* _Material for this exercise_:
(* ===== verification/Gas.v ===== *)
(** * Gas accounting (src/execution/gas.rs)

    The gas constants, [GasCalculator], [GasMeter] and [GasSchedule].  Every [+], [-] and
    [*] on [u64] is the build profile's; [usize] is 64 bits wide. *)

From S2P Require Import Prelude Hashing Types.

Definition TX_BASE_GAS : Z := 21000.
Definition TX_DATA_NON_ZERO_GAS : Z := 68.
Definition TX_DATA_ZERO_GAS : Z := 4.
Definition CONTRACT_CREATION_GAS : Z := 32000.
Definition COLD_SLOAD_GAS : Z := 2100.
Definition WARM_SLOAD_GAS : Z := 100.
Definition SSTORE_SET_GAS : Z := 20000.
Definition SSTORE_RESET_GAS : Z := 5000.
Definition SSTORE_CLEAR_REFUND : Z := 15000.
Definition LOG_GAS : Z := 375.
Definition LOG_TOPIC_GAS : Z := 375.
Definition LOG_DATA_GAS : Z := 8.
Definition SHA3_GAS : Z := 30.
Definition SHA3_WORD_GAS : Z := 6.
Definition MEMORY_GAS : Z := 3.
Definition COPY_GAS : Z := 3.
Definition CALL_GAS : Z := 700.
Definition CALL_VALUE_GAS : Z := 9000.
Definition NEW_ACCOUNT_GAS : Z := 25000.
Definition SELFDESTRUCT_GAS : Z := 5000.
Definition SELFDESTRUCT_REFUND : Z := 24000.

(** ** GasCalculator *)

Record GasCalculator : Type := mkCalc {
  tx_base_gas : Z;
  tx_data_non_zero_gas : Z;
  tx_data_zero_gas : Z;
  contract_creation_gas : Z
}.

Definition default_calculator : GasCalculator :=
  mkCalc TX_BASE_GAS TX_DATA_NON_ZERO_GAS TX_DATA_ZERO_GAS CONTRACT_CREATION_GAS.

Section Calculator.
Context `{BP : BuildProfile} {E : Type} (c : GasCalculator).

(** [for byte in data { gas += ...; }]. *)
Definition byte_gas (gas byte : Z) : Outcome E Z :=
  if byte =? 0 then add_u64 gas (tx_data_zero_gas c)
  else add_u64 gas (tx_data_non_zero_gas c).
Definition data_gas (gas : Z) (data : list Z) : Outcome E Z :=
  foldl (fun acc byte => let? g := acc in byte_gas g byte) (Ok gas) data.

Definition intrinsic_gas (tx : Transaction) (is_contract_creation : bool) : Outcome E Z :=
  let? gas := data_gas (tx_base_gas c) (signature tx) in
  if is_contract_creation then add_u64 gas (contract_creation_gas c) else Ok gas.

Definition estimate_gas (tx : Transaction) (is_contract_creation : bool) : Outcome E Z :=
  let? intrinsic := intrinsic_gas tx is_contract_creation in
  if negb is_contract_creation && negb (bool_decide (tx_to tx = zero_address))
  then Ok intrinsic
  else mul_u64 intrinsic 3.

(** [(size + 31) / 32]. *)
Definition words_of (size : Z) : Outcome E Z :=
  let? s := add_u64 size 31 in Ok (s / 32).

(** [(words * words * MEMORY_GAS) / 512]. *)
Definition quadratic_gas (words : Z) : Outcome E Z :=
  let? sq := mul_u64 words words in
  let? m := mul_u64 sq MEMORY_GAS in
  Ok (m / 512).

Definition memory_expansion_gas (current_size new_size : Z) : Outcome E Z :=
  if new_size <=? current_size then Ok 0
  else
    let? current_words := words_of current_size in
    let? new_words := words_of new_size in
    let? hi := quadratic_gas new_words in
    let? lo := quadratic_gas current_words in
    sub_u64 hi lo.

Definition log_gas (topics data_len : Z) : Outcome E Z :=
  let? t := mul_u64 topics LOG_TOPIC_GAS in
  let? s := add_u64 LOG_GAS t in
  let? d := mul_u64 data_len LOG_DATA_GAS in
  add_u64 s d.

Definition sha3_gas (data_len : Z) : Outcome E Z :=
  let? words := words_of data_len in
  let? w := mul_u64 words SHA3_WORD_GAS in
  add_u64 SHA3_GAS w.

Definition copy_gas (len : Z) : Outcome E Z :=
  let? words := words_of len in mul_u64 COPY_GAS words.
End Calculator.

(** ** GasMeter *)

Record GasMeter : Type := mkMeter { gas_limit : Z; gas_used : Z; gas_refund : Z }.

Definition meter_new (limit : Z) : GasMeter := mkMeter limit 0 0.

Section Meter.
Context `{BP : BuildProfile} {E : Type}.

Definition use_gas (amount : Z) : ST GasMeter E bool :=
  do! used := sget gas_used in
  do! limit := sget gas_limit in
  do! total := slift (add_u64 used amount) in
  if limit <? total then sret false
  else
    do! total' := slift (add_u64 used amount) in
    run! smod (fun m => mkMeter (gas_limit m) total' (gas_refund m)) in
    sret true.

Definition add_refund (amount : Z) : ST GasMeter E unit :=
  do! r := sget gas_refund in
  do! r' := slift (add_u64 r amount) in
  smod (fun m => mkMeter (gas_limit m) (gas_used m) r').
End Meter.

Definition remaining (m : GasMeter) : Z := saturating_sub (gas_limit m) (gas_used m).
Definition used (m : GasMeter) : Z := gas_used m.
Definition max_refund (m : GasMeter) : Z := gas_used m / 5.
Definition actual_refund (m : GasMeter) : Z := Z.min (gas_refund m) (max_refund m).
Definition net_used (m : GasMeter) : Z := saturating_sub (gas_used m) (actual_refund m).
Definition is_depleted (m : GasMeter) : bool := gas_limit m <=? gas_used m.

(** ** GasSchedule *)

Record GasSchedule : Type := mkSchedule {
  base : Z; very_low : Z; low : Z; mid : Z; high : Z; exp : Z; exp_byte : Z;
  sha3 : Z; sha3_word : Z; sload : Z; sstore_set : Z; sstore_reset : Z;
  sstore_clear_refund : Z; sched_balance : Z; call : Z; call_value : Z; create : Z;
  selfdestruct : Z; selfdestruct_refund : Z
}.

Definition default_schedule : GasSchedule :=
  {| base := 2; very_low := 3; low := 5; mid := 8; high := 10; exp := 10; exp_byte := 50;
     sha3 := SHA3_GAS; sha3_word := SHA3_WORD_GAS; sload := COLD_SLOAD_GAS;
     sstore_set := SSTORE_SET_GAS; sstore_reset := SSTORE_RESET_GAS;
     sstore_clear_refund := SSTORE_CLEAR_REFUND; sched_balance := 100; call := CALL_GAS;
     call_value := CALL_VALUE_GAS; create := 32000; selfdestruct := SELFDESTRUCT_GAS;
     selfdestruct_refund := SELFDESTRUCT_REFUND |}.

(** ** Lemmas *)

(** The invariant of a meter: [u64] fields and no more used than allowed. *)
Definition meter_ok (m : GasMeter) : Prop :=
  0 <= gas_used m <= gas_limit m /\ gas_limit m < 2 ^ 64 /\ fits 64 (gas_refund m).

(** [use_gas] on a meter whose limit leaves room for [amount] below 2^64. *)
Lemma use_gas_spec `{BP : BuildProfile} {E} m amount :
  meter_ok m -> 0 <= amount -> gas_limit m + amount < 2 ^ 64 ->
  use_gas (E := E) amount m =
  if gas_used m + amount <=? gas_limit m
  then (Ok true, mkMeter (gas_limit m) (gas_used m + amount) (gas_refund m))
  else (Ok false, m).
Proof.
  intros (Hu & Hl & _) Ha Hroom. unfold use_gas, sbind, sget, slift, smod, sret, add_u64. cbn -[Z.pow].
  rewrite arith_fits by (unfold fits; lia).
  destruct (Z.ltb_spec (gas_limit m) (gas_used m + amount));
    destruct (Z.leb_spec (gas_used m + amount) (gas_limit m)); try lia; done.
Qed.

* _Task goal_: From the entries above, restate word for word the lines from the line containing "End Calculator." to the line containing "do! used := sget gas_used in", both ends included, and nothing more.

* _Result of this task_:
End Calculator.

(** ** GasMeter *)

Record GasMeter : Type := mkMeter { gas_limit : Z; gas_used : Z; gas_refund : Z }.

Definition meter_new (limit : Z) : GasMeter := mkMeter limit 0 0.

Section Meter.
Context `{BP : BuildProfile} {E : Type}.

Definition use_gas (amount : Z) : ST GasMeter E bool :=
  do! used := sget gas_used in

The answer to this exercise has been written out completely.